[Opening RECORD EXCERPTS section]

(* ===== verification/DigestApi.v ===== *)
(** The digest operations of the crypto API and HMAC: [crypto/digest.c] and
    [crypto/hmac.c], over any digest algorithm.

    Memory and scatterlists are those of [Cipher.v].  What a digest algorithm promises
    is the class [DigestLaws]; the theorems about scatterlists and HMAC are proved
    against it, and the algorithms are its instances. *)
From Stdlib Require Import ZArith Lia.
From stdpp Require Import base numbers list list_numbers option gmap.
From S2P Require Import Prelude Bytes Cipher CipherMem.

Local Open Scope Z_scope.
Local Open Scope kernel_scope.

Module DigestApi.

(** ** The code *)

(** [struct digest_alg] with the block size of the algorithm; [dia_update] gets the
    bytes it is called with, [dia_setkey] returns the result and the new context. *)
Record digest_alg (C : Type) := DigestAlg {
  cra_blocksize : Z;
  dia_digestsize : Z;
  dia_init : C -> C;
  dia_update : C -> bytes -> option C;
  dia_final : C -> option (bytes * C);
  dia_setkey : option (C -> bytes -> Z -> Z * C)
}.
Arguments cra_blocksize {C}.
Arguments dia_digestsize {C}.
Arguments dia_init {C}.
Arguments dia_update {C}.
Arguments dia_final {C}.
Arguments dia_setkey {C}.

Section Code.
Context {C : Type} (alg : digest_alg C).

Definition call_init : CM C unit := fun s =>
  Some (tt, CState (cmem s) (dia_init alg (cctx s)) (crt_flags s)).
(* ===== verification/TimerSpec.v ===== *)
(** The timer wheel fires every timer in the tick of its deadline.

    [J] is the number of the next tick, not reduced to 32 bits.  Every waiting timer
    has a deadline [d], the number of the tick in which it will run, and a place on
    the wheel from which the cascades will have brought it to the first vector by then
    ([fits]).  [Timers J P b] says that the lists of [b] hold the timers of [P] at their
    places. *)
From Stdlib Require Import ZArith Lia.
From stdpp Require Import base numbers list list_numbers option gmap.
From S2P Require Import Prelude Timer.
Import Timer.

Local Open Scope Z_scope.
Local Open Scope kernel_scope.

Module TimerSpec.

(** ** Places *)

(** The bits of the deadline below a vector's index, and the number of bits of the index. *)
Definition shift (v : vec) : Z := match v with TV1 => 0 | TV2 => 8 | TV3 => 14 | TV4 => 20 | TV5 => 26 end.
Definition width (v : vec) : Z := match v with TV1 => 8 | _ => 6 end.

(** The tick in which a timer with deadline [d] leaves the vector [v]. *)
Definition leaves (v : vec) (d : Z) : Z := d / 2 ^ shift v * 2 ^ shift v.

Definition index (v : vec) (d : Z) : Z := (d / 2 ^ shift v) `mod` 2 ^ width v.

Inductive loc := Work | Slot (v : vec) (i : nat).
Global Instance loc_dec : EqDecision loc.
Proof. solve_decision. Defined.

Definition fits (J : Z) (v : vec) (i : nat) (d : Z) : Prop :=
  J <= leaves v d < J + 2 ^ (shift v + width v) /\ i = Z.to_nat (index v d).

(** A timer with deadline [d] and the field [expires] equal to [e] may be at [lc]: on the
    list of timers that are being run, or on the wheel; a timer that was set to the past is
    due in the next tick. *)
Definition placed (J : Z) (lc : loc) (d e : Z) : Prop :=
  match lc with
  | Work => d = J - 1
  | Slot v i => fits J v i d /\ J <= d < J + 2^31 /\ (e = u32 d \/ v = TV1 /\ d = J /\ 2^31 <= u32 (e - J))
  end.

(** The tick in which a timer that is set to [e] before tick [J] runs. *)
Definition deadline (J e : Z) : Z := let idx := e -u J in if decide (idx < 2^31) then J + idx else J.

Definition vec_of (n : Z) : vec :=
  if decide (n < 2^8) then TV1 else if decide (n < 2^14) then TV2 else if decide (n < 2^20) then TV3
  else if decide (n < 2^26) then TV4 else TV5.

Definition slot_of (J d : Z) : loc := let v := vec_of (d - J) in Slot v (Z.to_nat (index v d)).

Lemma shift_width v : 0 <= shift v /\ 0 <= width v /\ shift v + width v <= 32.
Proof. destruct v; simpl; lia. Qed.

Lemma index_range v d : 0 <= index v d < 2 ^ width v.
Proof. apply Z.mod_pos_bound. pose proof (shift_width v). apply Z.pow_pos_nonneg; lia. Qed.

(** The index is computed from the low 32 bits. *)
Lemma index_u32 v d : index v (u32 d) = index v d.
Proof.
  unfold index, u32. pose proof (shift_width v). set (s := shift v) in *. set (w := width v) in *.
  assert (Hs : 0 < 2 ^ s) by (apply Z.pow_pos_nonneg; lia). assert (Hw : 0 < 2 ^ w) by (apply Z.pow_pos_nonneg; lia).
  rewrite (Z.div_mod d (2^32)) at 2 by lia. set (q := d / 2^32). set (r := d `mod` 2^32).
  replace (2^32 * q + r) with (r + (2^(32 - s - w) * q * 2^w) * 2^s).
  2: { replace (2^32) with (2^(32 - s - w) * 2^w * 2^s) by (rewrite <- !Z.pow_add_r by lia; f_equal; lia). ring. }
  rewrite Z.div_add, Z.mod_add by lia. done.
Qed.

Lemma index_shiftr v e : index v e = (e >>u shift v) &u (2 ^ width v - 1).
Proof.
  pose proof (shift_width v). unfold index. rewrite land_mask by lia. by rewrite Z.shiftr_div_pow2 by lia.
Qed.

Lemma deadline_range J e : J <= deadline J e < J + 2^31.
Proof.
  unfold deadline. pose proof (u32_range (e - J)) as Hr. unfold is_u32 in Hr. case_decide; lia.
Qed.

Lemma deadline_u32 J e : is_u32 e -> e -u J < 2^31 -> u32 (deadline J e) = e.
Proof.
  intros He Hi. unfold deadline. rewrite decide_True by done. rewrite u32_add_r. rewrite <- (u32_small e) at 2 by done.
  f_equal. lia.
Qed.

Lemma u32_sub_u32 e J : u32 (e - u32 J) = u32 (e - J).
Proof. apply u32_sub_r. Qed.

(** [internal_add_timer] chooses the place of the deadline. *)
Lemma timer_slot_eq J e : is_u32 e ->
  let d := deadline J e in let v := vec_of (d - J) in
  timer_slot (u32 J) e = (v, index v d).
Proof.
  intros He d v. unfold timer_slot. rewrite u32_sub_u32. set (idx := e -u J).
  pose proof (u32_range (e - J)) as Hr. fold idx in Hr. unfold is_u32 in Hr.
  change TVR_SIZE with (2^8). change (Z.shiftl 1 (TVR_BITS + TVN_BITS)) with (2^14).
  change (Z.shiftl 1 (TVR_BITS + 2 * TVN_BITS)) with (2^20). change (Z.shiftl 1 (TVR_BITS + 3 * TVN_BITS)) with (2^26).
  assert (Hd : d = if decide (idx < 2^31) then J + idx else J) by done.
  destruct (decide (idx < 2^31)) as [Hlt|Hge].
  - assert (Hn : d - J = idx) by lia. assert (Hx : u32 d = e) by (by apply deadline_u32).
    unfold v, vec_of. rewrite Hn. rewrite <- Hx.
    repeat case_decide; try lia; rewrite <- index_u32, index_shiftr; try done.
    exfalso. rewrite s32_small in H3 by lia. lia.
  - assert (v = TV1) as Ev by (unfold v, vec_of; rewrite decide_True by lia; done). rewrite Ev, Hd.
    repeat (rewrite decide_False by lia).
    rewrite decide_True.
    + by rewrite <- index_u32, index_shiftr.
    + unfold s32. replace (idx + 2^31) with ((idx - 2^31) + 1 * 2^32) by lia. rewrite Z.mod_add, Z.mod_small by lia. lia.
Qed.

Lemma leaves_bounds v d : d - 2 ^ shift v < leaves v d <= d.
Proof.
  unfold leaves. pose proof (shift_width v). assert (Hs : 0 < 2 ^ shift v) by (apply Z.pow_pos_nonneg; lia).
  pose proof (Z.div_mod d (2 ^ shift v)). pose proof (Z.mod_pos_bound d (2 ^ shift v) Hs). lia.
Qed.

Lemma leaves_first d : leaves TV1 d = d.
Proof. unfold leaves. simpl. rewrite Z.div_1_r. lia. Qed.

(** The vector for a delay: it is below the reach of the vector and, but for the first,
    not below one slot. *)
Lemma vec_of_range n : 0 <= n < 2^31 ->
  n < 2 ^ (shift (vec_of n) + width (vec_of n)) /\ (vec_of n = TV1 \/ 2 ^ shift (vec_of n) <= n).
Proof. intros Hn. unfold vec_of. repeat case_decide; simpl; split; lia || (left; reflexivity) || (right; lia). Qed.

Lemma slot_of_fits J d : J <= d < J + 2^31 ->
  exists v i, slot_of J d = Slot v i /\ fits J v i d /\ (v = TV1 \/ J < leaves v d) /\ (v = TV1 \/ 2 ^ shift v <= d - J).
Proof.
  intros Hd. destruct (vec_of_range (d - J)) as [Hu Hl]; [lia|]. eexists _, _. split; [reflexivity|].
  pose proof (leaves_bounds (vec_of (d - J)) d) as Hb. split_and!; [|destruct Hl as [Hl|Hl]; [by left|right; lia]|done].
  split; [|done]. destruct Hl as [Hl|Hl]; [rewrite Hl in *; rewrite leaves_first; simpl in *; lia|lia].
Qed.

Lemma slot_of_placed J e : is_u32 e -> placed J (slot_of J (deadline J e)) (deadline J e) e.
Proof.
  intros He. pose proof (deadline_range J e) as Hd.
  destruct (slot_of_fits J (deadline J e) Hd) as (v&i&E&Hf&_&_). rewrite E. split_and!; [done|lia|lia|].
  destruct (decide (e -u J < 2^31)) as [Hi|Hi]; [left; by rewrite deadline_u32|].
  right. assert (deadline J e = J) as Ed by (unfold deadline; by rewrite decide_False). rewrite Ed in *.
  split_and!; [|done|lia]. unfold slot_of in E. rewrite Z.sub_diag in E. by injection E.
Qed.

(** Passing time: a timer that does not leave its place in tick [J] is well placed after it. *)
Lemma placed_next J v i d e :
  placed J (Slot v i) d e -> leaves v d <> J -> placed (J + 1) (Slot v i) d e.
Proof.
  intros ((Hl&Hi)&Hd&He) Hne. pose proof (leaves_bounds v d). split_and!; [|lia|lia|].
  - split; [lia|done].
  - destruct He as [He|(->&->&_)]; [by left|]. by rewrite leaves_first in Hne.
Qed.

[Closing RECORD EXCERPTS section]
[Opening RECORD EXCERPTS section]

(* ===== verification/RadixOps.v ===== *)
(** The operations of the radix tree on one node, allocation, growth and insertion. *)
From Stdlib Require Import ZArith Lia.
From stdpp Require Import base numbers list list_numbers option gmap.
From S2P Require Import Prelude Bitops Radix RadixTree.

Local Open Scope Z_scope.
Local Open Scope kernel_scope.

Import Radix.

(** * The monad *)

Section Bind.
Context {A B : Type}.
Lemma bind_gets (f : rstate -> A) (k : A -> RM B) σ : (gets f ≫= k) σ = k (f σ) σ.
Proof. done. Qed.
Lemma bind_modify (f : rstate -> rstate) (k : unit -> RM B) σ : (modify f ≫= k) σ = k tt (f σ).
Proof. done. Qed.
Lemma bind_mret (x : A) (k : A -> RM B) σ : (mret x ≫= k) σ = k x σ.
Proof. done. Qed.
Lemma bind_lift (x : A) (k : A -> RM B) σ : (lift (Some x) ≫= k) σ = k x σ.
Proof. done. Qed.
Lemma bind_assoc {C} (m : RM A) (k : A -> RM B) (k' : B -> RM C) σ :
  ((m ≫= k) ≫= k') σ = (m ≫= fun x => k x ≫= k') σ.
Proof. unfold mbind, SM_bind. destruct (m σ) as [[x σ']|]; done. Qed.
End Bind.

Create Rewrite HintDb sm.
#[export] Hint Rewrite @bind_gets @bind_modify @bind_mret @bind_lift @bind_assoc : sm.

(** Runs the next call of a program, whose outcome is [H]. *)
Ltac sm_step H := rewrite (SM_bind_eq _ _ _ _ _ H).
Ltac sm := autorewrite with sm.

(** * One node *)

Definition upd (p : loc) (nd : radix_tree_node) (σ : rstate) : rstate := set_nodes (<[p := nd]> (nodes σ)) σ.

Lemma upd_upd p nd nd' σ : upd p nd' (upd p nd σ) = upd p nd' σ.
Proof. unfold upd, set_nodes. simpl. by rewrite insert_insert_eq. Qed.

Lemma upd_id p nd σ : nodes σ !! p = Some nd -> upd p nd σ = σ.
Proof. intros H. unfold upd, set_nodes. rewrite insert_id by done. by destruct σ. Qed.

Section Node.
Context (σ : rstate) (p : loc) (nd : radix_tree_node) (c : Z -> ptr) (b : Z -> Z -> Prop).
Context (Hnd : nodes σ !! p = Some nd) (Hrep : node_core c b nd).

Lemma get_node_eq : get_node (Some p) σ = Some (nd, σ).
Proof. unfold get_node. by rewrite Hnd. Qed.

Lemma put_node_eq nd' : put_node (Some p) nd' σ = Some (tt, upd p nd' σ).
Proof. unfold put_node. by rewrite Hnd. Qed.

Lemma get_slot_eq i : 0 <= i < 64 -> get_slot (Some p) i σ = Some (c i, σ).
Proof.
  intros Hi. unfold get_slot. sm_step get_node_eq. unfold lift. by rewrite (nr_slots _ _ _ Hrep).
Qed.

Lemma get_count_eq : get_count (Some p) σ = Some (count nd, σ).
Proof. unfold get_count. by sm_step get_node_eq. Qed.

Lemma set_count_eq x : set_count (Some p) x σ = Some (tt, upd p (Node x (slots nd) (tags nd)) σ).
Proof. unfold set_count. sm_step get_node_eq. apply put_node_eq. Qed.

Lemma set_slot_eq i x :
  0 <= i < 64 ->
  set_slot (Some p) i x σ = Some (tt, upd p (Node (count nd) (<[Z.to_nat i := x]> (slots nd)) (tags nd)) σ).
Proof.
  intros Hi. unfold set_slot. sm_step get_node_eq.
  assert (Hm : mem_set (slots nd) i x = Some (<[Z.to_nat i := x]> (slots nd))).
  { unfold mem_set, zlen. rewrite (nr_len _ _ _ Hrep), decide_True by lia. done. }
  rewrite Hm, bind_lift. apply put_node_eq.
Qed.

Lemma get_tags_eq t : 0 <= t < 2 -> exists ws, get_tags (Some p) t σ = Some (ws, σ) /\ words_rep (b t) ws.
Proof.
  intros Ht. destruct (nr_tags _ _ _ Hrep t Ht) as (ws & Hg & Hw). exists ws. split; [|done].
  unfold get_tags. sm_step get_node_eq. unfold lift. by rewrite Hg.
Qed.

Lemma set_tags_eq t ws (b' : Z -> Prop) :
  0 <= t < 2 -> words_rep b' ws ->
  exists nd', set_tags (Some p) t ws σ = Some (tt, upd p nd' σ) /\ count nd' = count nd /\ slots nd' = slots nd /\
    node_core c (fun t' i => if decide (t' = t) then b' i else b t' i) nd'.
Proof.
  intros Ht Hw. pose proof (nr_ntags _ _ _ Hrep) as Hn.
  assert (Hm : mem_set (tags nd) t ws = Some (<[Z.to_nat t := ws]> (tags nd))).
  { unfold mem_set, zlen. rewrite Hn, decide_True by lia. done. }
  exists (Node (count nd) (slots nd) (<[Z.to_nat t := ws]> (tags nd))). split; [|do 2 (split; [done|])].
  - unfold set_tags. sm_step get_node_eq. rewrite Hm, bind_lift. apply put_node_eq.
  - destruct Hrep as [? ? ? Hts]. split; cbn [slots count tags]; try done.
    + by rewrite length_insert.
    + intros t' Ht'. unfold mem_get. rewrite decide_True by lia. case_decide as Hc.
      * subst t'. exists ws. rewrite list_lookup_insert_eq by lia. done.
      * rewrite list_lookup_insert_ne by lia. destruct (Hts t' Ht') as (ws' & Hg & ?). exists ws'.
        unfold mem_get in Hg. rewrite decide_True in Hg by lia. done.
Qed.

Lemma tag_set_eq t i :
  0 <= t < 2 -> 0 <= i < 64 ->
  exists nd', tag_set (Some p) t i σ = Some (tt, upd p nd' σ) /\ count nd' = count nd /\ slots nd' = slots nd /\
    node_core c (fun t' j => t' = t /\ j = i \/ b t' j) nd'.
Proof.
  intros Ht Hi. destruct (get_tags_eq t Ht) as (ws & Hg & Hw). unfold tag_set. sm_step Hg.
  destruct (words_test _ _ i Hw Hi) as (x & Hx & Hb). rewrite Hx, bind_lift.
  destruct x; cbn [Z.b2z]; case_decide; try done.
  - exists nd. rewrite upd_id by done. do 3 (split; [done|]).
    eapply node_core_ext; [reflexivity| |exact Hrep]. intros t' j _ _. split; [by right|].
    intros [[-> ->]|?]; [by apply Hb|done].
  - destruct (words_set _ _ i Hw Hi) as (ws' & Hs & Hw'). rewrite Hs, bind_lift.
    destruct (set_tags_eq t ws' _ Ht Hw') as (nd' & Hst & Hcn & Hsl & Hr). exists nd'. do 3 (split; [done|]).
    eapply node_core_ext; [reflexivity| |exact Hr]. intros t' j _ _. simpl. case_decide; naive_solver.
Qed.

[Closing RECORD EXCERPTS section]

Beginning at the line above with "(** The operations" and finishing at the line with "Section Bind.", return each line exactly and return nothing else.

■ **RESPONSE TO THE TASK**:
(** The operations of the radix tree on one node, allocation, growth and insertion. *)
From Stdlib Require Import ZArith Lia.
From stdpp Require Import base numbers list list_numbers option gmap.
From S2P Require Import Prelude Bitops Radix RadixTree.

Local Open Scope Z_scope.
Local Open Scope kernel_scope.

Import Radix.

(** * The monad *)

Section Bind.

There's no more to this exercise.